Return a copy of the state.

edge_mcmc_sweep(beta=1, niter=1, verbose=False, **kwargs)#

Perform sweeps of a Metropolis-Hastings acceptance-rejection sampling MCMC to sample latent edges.

Parameters:
betafloat (optional, default: np.inf)

Inverse temperature parameter.

niterint (optional, default: 1)

Number of sweeps.

verboseboolean (optional, default: False)

If verbose == True, detailed information will be displayed.

Returns:
dSfloat

Entropy difference after the sweeps.

nmovesint

Number of variables moved.

entropy(latent_edges=True, density=False, aE=1.0, sbm=True, **kwargs)#

Return the description length, i.e. the negative log-likelihood.

Warning

The default arguments of this function are overriden by those obtained from get_entropy_args(). To update the defaults in a stateful way, update_entropy_args() should be called.

get_block_state()#

Return the underlying block state, which can be either BlockState or NestedBlockState.

get_edge_prob(u, v, entropy_args={}, epsilon=1e-08)#

Return conditional posterior log-probability of edge \((u,v)\).

get_edges_prob(elist, entropy_args={}, epsilon=1e-08)#

Return conditional posterior log-probability of an edge list, with shape \((E,2)\).

get_entropy_args()#

Return the current default values for the parameters of the function entropy(), together with other operations that depend on them.

get_graph()#

Return the current inferred graph.

h_mcmc_step(hstep=1, **kwargs)[source]#
mcmc_sweep(pedges=0.5, ph=0.1, hstep=1, multiflip=True, **kwargs)[source]#

Perform sweeps of a Metropolis-Hastings acceptance-rejection sampling MCMC to sample network partitions and latent edges. The parameter pedges controls the probability with which edge move will be attempted, instead of partition moves. The parameter ph controls the relative probability with which hyperparamters moves will be attempted, and hstep is the size of the step.

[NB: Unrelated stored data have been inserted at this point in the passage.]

(* ===== verification/Concurrency.v ===== *)
(** * Handlers running concurrently

    A system is a lease provider and a pool of handlers; a step lets one
    handler make its next call, or a new request arrive.  The providers check
    the revision when a transaction is committed, so that a handler that only
    commits transactions built on what it has just viewed cannot undo the work
    of another.

    [wp] is a program logic for one handler: [wp V p Q] says that, when [V] is
    what the handler has seen so far -- the leases it has viewed last, the time
    it has read since, its last commit --, [p] commits only transactions that are
    built on this view and that respect the page invariant and the guarantee
    [G], and ends in [Q].  [system_safe] shows that handlers proved in it keep
    the page invariant together, as long as there have been fewer than 2^64
    commits (the revision is a [uint64]); [Exclusive.v] uses the guarantee and
    the commits. *)

From S2P Require Import Prelude GoTime Lease LeaseSet Tx Refresh Policy Provider Program.

(** What a handler has seen: the resource it has viewed last, with its revision
    and leases, unless it has committed since; the time it has read since; and
    the last transaction it has committed. *)
Record Seen := mkSeen {
  seen_view : option (string * N * LeaseSet);
  seen_time : option Time;
  seen_commit : option Tx;
}.

Definition unseen : Seen := mkSeen None None None.
Definition see_view (v : result (N * LeaseSet)) (r : string) (V : Seen) : Seen :=
  mkSeen (match v with Ok (rev, s) => Some (r, rev, s) | Err _ => None end) None (seen_commit V).
Definition see_time (t : Time) (V : Seen) : Seen := mkSeen (seen_view V) (Some t) (seen_commit V).
Definition see_commit (e : option error) (tx : Tx) (V : Seen) : Seen :=
  mkSeen None None (match e with None => Some tx | Some _ => seen_commit V end).

Section Logic.
(** The invariant of the leases stored under a resource, what is known of the
    policies, whether a handler may panic, and what its commits guarantee: a
    relation of the leases of a resource before and after, at a time. *)
Context (page_ok : string -> LeaseSet -> Prop).
Context (policies_ok : result PolicySet -> Prop).
Context (crash_ok : Prop).
Context (G : string -> Time -> LeaseSet -> LeaseSet -> Prop).

Definition may_commit (V : Seen) (tx : Tx) : Prop :=
  tx_ops tx <> []
  /\ exists s t, seen_view V = Some (tx_resource tx, tx_revision tx, s) /\ seen_time V = Some t
       /\ built_on tx s /\ page_ok (tx_resource tx) (tx_leases tx)
       /\ G (tx_resource tx) t s (tx_leases tx).

Fixpoint wp {A} (V : Seen) (p : prog A) (Q : Seen -> A -> Prop) : Prop :=
  match p with
  | Done a => Q V a
  | Crash _ => crash_ok
  | Policies_ k => forall ps, policies_ok ps -> wp V (k ps) Q
  | LeaseResources_ k => forall rs, wp V (k rs) Q
  | LeaseView_ r k =>
      (forall e, wp (see_view (Err e) r V) (k (Err e)) Q)
      /\ forall rev s, page_ok r s -> sorted_set s -> wp (see_view (Ok (rev, s)) r V) (k (Ok (rev, s))) Q
  | LeaseCommit_ tx k => may_commit V tx /\ forall e, wp (see_commit e tx V) (k e) Q
  | Now_ k => forall t, wp (see_time t V) (k t) Q
  | Publish_ s k => wp V k Q
  end.

Lemma wp_mono {A} V (p : prog A) (Q R : Seen -> A -> Prop) :
  (forall V a, Q V a -> R V a) -> wp V p Q -> wp V p R.
Proof.
  intros HQR. revert V. induction p as [a|msg|k IH|k IH|r k IH|tx k IH|k IH|s k IH]; intros V; cbn;
    naive_solver.
Qed.

Lemma wp_bind {A B} V (p : prog A) (f : A -> prog B) Q :
  wp V p (fun V a => wp V (f a) Q) -> wp V (p ≫= f) Q.
Proof.
  revert V. induction p as [a|msg|k IH|k IH|r k IH|tx k IH|k IH|s k IH]; intros V; cbn;
    naive_solver.
Qed.

(** ** The system *)

Section System.
Context {St : Type} `{LP : LeaseProvider St, LPS : !LeaseProviderSpec St}.

(** [sys_commits] counts the commits; the source does not have it. *)
Record system := mkSystem {
  sys_provider : St;
  sys_handlers : list (prog ());
  sys_commits : N;
}.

The remaining keyword parameters will be passed to mcmc_sweep() or multiflip_mcmc_sweep(), if multiflip=True.

remove_edge(u, v, dm=1)#

Remove edge \((u, v)\) with multiplicity dm.

reset_entropy_args()#

Reset the current default values for the parameters of the function entropy(), together with other operations that depend on them.

sbm_mcmc_sweep(multiflip=True, **kwargs)#

Perform sweeps of a Metropolis-Hastings acceptance-rejection sampling MCMC to sample node partitions. The remaining keyword parameters will be passed to mcmc_sweep() or multiflip_mcmc_sweep(), if multiflip=True.

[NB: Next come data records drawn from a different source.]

Lemma release_loop_wp n V subject snapshot err Q :
  may_release subject -> (forall V x, Q V x) -> wp V (release_loop n subject snapshot err) Q.
Proof.
  intros Hrel HQ. revert V snapshot err. induction n as [|n IH]; intros V snapshot err; cbn [release_loop];
    [apply HQ|].
  cbn. split; [intros e; apply IH|]. intros rev s Hpage Hsort now. set (V1 := see_time now _).
  destruct (release_stages strat_of limit_of host_ok subject now
    (NewTx (sub_Resource subject) rev s) Hpage Hsort)
    as (a1 & tx1 & tx2 & a3 & tx' & -> & Hok & Hrs1 & Hok1 & Hout & _ & Hrs3).
  cbn. destruct (Tx_Empty tx') eqn:He; [apply HQ|]. cbn. split.
  - apply (commit_allowed (sub_Resource subject) rev s now); [done..|by apply ops_nonempty|].
    apply (g_release HG subject now s (tx_leases tx1) (tx_leases tx2) (tx_leases tx') a1 a3); try done.
    apply Hok1.
  - intros [e|]; [apply IH|apply HQ].
Qed.

Lemma release_wp V subject policies :
  may_release subject -> applies policies -> wp V (release subject policies) (fun _ _ => True).
Proof.
  intros Hrel Hm. unfold release. apply wp_bind.
  eapply wp_mono; [|by apply (release_loop_wp _ _ _ _ _ (fun _ _ => True))].
  intros V' [snapshot [e|]] _; [done|]. apply wp_summary; [by apply (g_policies HG)|]. done.
Qed.

(** A refresh that is committed unless nothing has changed. *)
Lemma refresh_commit_allowed r rev s now V a tx' :
  seen_page r rev s now V -> page r s -> tx_ok strat_of limit_of host_ok (NewTx r rev s) tx' ->
  refreshed_set now s (tx_leases tx') a -> tx_ops tx' <> [] -> may_commit page G V tx'.
Proof. intros HV Hp Hok Hrs Hne. eapply commit_allowed; [done..|]. by eapply (g_refresh HG). Qed.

set_hparams(alpha, beta, mu, nu)[source]#

Set edge and non-edge hyperparameters.

set_state(g, w)#

Set all edge multiplicities via EdgePropertyMap w.

sync_q()[source]#
transform(na, xa)[source]#
update_entropy_args(**kwargs)#

Update the default values for the parameters of the function entropy() from the keyword arguments, in a stateful way, together with other operations that depend on them.

Values updated in this manner are preserved by the copying or pickling of the state.

virtual_add_edge(u, v, dm=1, entropy_args={})#

Return the difference in description length if edge \((u, v)\) would be added with multiplicity dm.

virtual_remove_edge(u, v, dm=1, entropy_args={})#

Return the difference in description length if edge \((u, v)\) with multiplicity dm would be removed.